Vitamin D Deficiency

Vitamin D is a fat-soluble vitamin used by the body for normal bone development and maintenance by increasing the absorption of calcium, magnesium, and phosphate. A severe Vitamin D deficiency can lead to rickets in children and osteomalacia in adults. Sadly, Vitamin D deficiency is still widely prevalent in both developed and developing countries, and  is associated with osteoporosis, increased risk of falls and fragility fractures. Many conflicting recent studies are now showing an association between vitamin D deficiency and cancer, cardiovascular disease, diabetes, autoimmune diseases, and depression.


  • Fatigue
  • Not sleeping well
  • Bone pain or achiness
  • Depression or feelings of sadness
  • Hair loss
  • Muscle weakness
  • Loss of appetite
  • Getting sick more easily
  • Pale skin

5 foods naturally high in vitamin D:

  • Fatty fish like salmon, trout, tuna and mackerel
  • Canned fish like herring and sardines
  • Egg yolks
  • Beef liver
  • Fish liver

5 vitamin D fortified foods:

  • Breakfast cereals 
  • Milk 
  • Almond milk
  • Soy milk
  • Orange juice

Get vitamin D from sunlight

When your skin is exposed to ultraviolet rays from the sun, your body creates vitamin D.  While you’re enjoying the sun, 7-dehydrocholesterol in the skin absorbs UV B radiation and is converted to previtamin D3 which in turn isomerizes into vitamin D3.
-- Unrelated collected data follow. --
(** * Client-side helpers of the Cancer Risk Assessment front-end

    A shallow embedding of two event handlers of [static/js/main.js]:
    the [input] handler attached to every [input[type="number"]]
    (lines 73-85) and the [click] handler attached to every [.sortable]
    table header (lines 165-196).

    JavaScript strings are sequences of code units; we write them as
    [string], one [ascii] per code unit, which covers the code units
    below 256.  The DOM is reduced to what the two handlers read and
    write: the [value] of a field, the class list of the sortable
    headers, and the rows of each table body with the text of their
    cells. *)

From stdpp Require Import base list sets sorting strings gmap.
From Stdlib Require Import ZArith Ascii String.

Open Scope string_scope.

(** ** Completion records

    A JavaScript call either completes normally with a value or throws.
    The only exception the modelled code can raise is the [TypeError]
    of a property access on [null] or [undefined]. *)

Inductive exn := TypeError.

Inductive completion (A : Type) :=
| Normal (a : A)
| Throw (e : exn).

Arguments Normal {A} a.
Arguments Throw {A} e.

#[global] Instance completion_ret : MRet completion := @Normal.

#[global] Instance completion_bind : MBind completion :=
  fun A B (k : A -> completion B) (c : completion A) =>
    match c with
    | Normal a => k a
    | Throw e => Throw e
    end.

(** ** Strings *)

Module JSString.

Definition code (c : ascii) : nat := nat_of_ascii c.

(** The character class [[0-9]]. *)
Definition isDigit (c : ascii) : bool :=
  (48 <=? code c)%nat && (code c <=? 57)%nat.

(** WhiteSpace and LineTerminator code units below 256: TAB, LF, VT, FF,
    CR, SPACE and NO-BREAK SPACE. *)
Definition isWhiteSpace (c : ascii) : bool :=
  ((9 <=? code c)%nat && (code c <=? 13)%nat)
  || (code c =? 32)%nat || (code c =? 160)%nat.

Fixpoint trimStart (s : string) : string :=
  match s with
  | String c s' => if isWhiteSpace c then trimStart s' else s
  | EmptyString => EmptyString
  end.

Fixpoint trimEnd (s : string) : string :=
  match s with
  | EmptyString => EmptyString
  | String c s' =>
      match trimEnd s' with
      | EmptyString => if isWhiteSpace c then EmptyString else String c EmptyString
      | t => String c t
      end
  end.

(** [String.prototype.trim] *)
Definition trim (s : string) : string := trimEnd (trimStart s).

(** [s.split('.')]: the substrings between the dots, in order. *)
Fixpoint split_dot (s : string) : list string :=
  match s with
  | EmptyString => [EmptyString]
  | String c s' =>
      if Ascii.eqb c "."%char then EmptyString :: split_dot s'
      else match split_dot s' with
           | p :: ps => String c p :: ps
           | [] => [String c EmptyString]
           end
  end.

(** [parts.join('')] *)
Definition join_empty (parts : list string) : string :=
  foldr String.append EmptyString parts.

(** Number of occurrences of a code unit. *)
Fixpoint count (c : ascii) (s : string) : nat :=
  match s with
  | EmptyString => 0
  | String c' s' => (if Ascii.eqb c' c then 1 else 0) + count c s'
  end.

(** Every code unit of the string satisfies [p]. *)
Fixpoint all (p : ascii -> bool) (s : string) : bool :=
  match s with
  | EmptyString => true
  | String c s' => p c && all p s'
  end.

(** [s.replace(/[^...]/g, '')] for a character class [keep]. *)
Fixpoint keepOnly (keep : ascii -> bool) (s : string) : string :=
  match s with
  | EmptyString => EmptyString
  | String c s' => if keep c then String c (keepOnly keep s') else keepOnly keep s'
  end.

End JSString.

(** ** Number input formatting (main.js, lines 73-85) *)

Module NumberInput.
Import JSString.

(** The character class [[0-9.]]. *)
Definition numericChar (c : ascii) : bool := isDigit c || Ascii.eqb c "."%char.

(** [this.value.replace(/[^0-9.]/g, '')] *)
Definition stripNonNumeric (value : string) : string := keepOnly numericChar value.

(** The handler, as a function from the field's value before the event
    to its value afterwards.  [value] is read and written as a plain
    string property. *)
Definition onInput (value : string) : string :=
  let value1 := stripNonNumeric value in
  let parts := split_dot value1 in
  if (2 <? List.length parts)%nat
  then hd EmptyString parts ++ "." ++ join_empty (tl parts)
  else value1.

(** The behaviour in the words of the comment "Ensure only one decimal
    point": keep the first dot, drop every later one. *)
Fixpoint dropDots (s : string) : string :=
  match s with
  | EmptyString => EmptyString
  | String c s' => if Ascii.eqb c "."%char then dropDots s' else String c (dropDots s')
  end.

Fixpoint keepFirstDot (s : string) : string :=
  match s with
  | EmptyString => EmptyString
  | String c s' =>
      if Ascii.eqb c "."%char then String c (dropDots s')
      else String c (keepFirstDot s')
  end.

End NumberInput.

(** ** JavaScript arrays *)

Module JSArray.
Section Sort.
Context {A : Type}.

(** [Array.prototype.sort(comparefn)].  The language requires the sort
    to be stable, and for a consistent comparator every stable sort
    returns the same array; insertion from the right is the
    representative used here.  [comparefn] may throw, and the exception
    leaves the sort. *)
Fixpoint insert (comparefn : A -> A -> completion Z) (x : A) (l : list A)
  : completion (list A) :=
  match l with
  | [] => Normal [x]
  | y :: l' =>
      v ← comparefn x y;
      if (v <=? 0)%Z then Normal (x :: y :: l')
      else (r ← insert comparefn x l'; Normal (y :: r))
  end.

Fixpoint sort (comparefn : A -> A -> completion Z) (l : list A)
  : completion (list A) :=
  match l with
  | [] => Normal []
  | x :: l' => s ← sort comparefn l'; insert comparefn x s
  end.

(** The same sort for a comparator that cannot throw. *)
Fixpoint insert_by (cmp : A -> A -> Z) (x : A) (l : list A) : list A :=
  match l with
  | [] => [x]
  | y :: l' => if (cmp x y <=? 0)%Z then x :: y :: l' else y :: insert_by cmp x l'
  end.

Fixpoint sort_by (cmp : A -> A -> Z) (l : list A) : list A :=
  match l with
  | [] => []
  | x :: l' => insert_by cmp x (sort_by cmp l')
  end.

(** A consistent comparator, as the language defines it for [sort]:
    [=CF] is an equivalence, [<CF] and [>CF] are transitive. *)
Record consistent (cmp : A -> A -> Z) : Prop := {
  cf_refl : forall a, cmp a a = 0%Z;
  cf_sym : forall a b, cmp a b = 0%Z -> cmp b a = 0%Z;
  cf_trans_eq : forall a b c, cmp a b = 0%Z -> cmp b c = 0%Z -> cmp a c = 0%Z;
  cf_trans_lt : forall a b c, (cmp a b < 0)%Z -> (cmp b c < 0)%Z -> (cmp a c < 0)%Z;
  cf_trans_gt : forall a b c, (cmp a b > 0)%Z -> (cmp b c > 0)%Z -> (cmp a c > 0)%Z
}.

(** [a] may precede [b] in an array sorted by [cmp]; [a] must precede
    [b]. *)
Definition before (cmp : A -> A -> Z) (a b : A) : Prop := (cmp a b <= 0)%Z.
Definition strictlyBefore (cmp : A -> A -> Z) (a b : A) : Prop := (cmp a b < 0)%Z.

End Sort.
End JSArray.

(** ** The DOM, as the table sorter sees it *)

Module DOM.

(** A row of a table body: a node with an identity and the text content
    of its cells, in column order. *)
Record Row := { row_id : nat; cells : list string }.

(** A sortable header: its class list, its position among the children
    of its parent, and the table that [closest('table')] finds (an index
    into the document's tables), if any. *)
Record Header := {
  classList : list string;
  cellIndex : nat;
  closestTable : option nat
}.

(** A table: the rows of the body [querySelector('tbody')] finds, if the
    table has one.  This record describes the bodies whose cells hold
    text only, so that the [tr] descendants of the body, which line 171
    collects, are its children.  A body with a table nested in a cell is
    outside of it: see [Nested], whose handler [click_ofDocument] shows to
    agree with this one on the documents described here. *)
Record Table := { tbody : option (list Row) }.

(** [sortableHeaders] is the static node list that
    [document.querySelectorAll('.sortable')] returned when the page was
    loaded; the click handler is registered on each of its members. *)
Record Document := {
  sortableHeaders : list Header;
  tables : list Table
}.

(** [classList.contains(token)] *)
Definition contains (cl : list string) (token : string) : bool :=
  bool_decide (token ∈ cl).

(** [classList.add(token)] *)
Definition add (token : string) (cl : list string) : list string :=
  if contains cl token then cl else cl ++ [token].

(** [classList.remove(...tokens)] *)
Definition remove (tokens : list string) (cl : list string) : list string :=
  filter (fun t => t ∉ tokens) cl.

Definition withClassList (f : list string -> list string) (h : Header) : Header :=
  {| classList := f (classList h);
     cellIndex := cellIndex h;
     closestTable := closestTable h |}.

(** [tbody.appendChild(row)]: a node already in the tree is first
    removed from its parent, then added as the last child. *)
Definition appendChild (children : list Row) (row : Row) : list Row :=
  filter (fun r => row_id r ≠ row_id row) children ++ [row].

(** The rows of a table's body ([[]] when there is no body). *)
Definition bodyRows (d : Document) (t : nat) : list Row :=
  default [] (tbl ← tables d !! t; tbody tbl).

(** Nodes are distinct: no row occurs twice among the children of a body. *)
Definition distinctRows (tbl : Table) : Prop :=
  NoDup (row_id <$> default [] (tbody tbl)).

Definition wellFormed (d : Document) : Prop := Forall distinctRows (tables d).

#[global] Instance distinctRows_dec tbl : Decision (distinctRows tbl).
Proof. unfold distinctRows. apply _. Defined.

#[global] Instance wellFormed_dec d : Decision (wellFormed d).
Proof. unfold wellFormed. apply _. Defined.

(** [this.closest('table')] followed by [table.querySelector('tbody')]:
    the index of the table and the rows of its body, when both exist. *)
Definition findBody (d : Document) (h : Header) : option (nat * list Row) :=
  t ← closestTable h; tbl ← tables d !! t; rows ← tbody tbl; Some (t, rows).

(** The row has a cell in that column. *)
Definition hasCell (column : nat) (row : Row) : Prop := is_Some (cells row !! column).

End DOM.

(** ** Table sorting (main.js, lines 165-196) *)

Module TableSorter.
Import JSString DOM.

Definition sort_asc : string := "sort-asc".
Definition sort_desc : string := "sort-desc".

Section Handler.

(** [a.localeCompare(b, undefined, { numeric: true })], the collation of
    the browser's default locale with numeric ordering switched on. *)
Variable localeCompare : string -> string -> Z.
Make time daily to get out in the sun. If you don’t have classes, office work or commitments scheduled that require you to go outside for the day, set aside a few minutes to take a quick walk, even if it’s just around the block. Even just 10 minutes per day will be enough to elevate your Vitamin D3 levels naturally. Wear a hat if it’s very hot, and enjoy your free natural vitamin D3.

Remember that sunscreen will drop your body’s ability to create vitamin D3, so if you don’t get regular sunlight, you may need to increase your dietary intake or take a vitamin D supplement.


Take a vitamin D supplement

Vitamin D has two main forms: D2 and D3. You can absorb both types in your body. Still, studies have shown that vitamin D3 raises your levels more effectively than vitamin D2. 

The recommended dietary allowance of vitamin D for young adults is 600-1000 iu (international units). A doctor may prescribe a prescription-strength dose of vitamin D if your levels are severely low.


Are vitamin D supplements safe?

Yes. A vitamin D supplement doesn’t cause many adverse effects at recommended doses. What you don’t use, your body usually urinates out, so it’s difficult to overdose on vitamin D unless you are taking massive doses.

Prolonged supplementation with extremely high vitamin D levels is harmful and can cause nausea, vomiting, confusion, excessive thirst and kidney stones. Vitamin D supplements can interact with certain medications, so check with your doctor before starting one.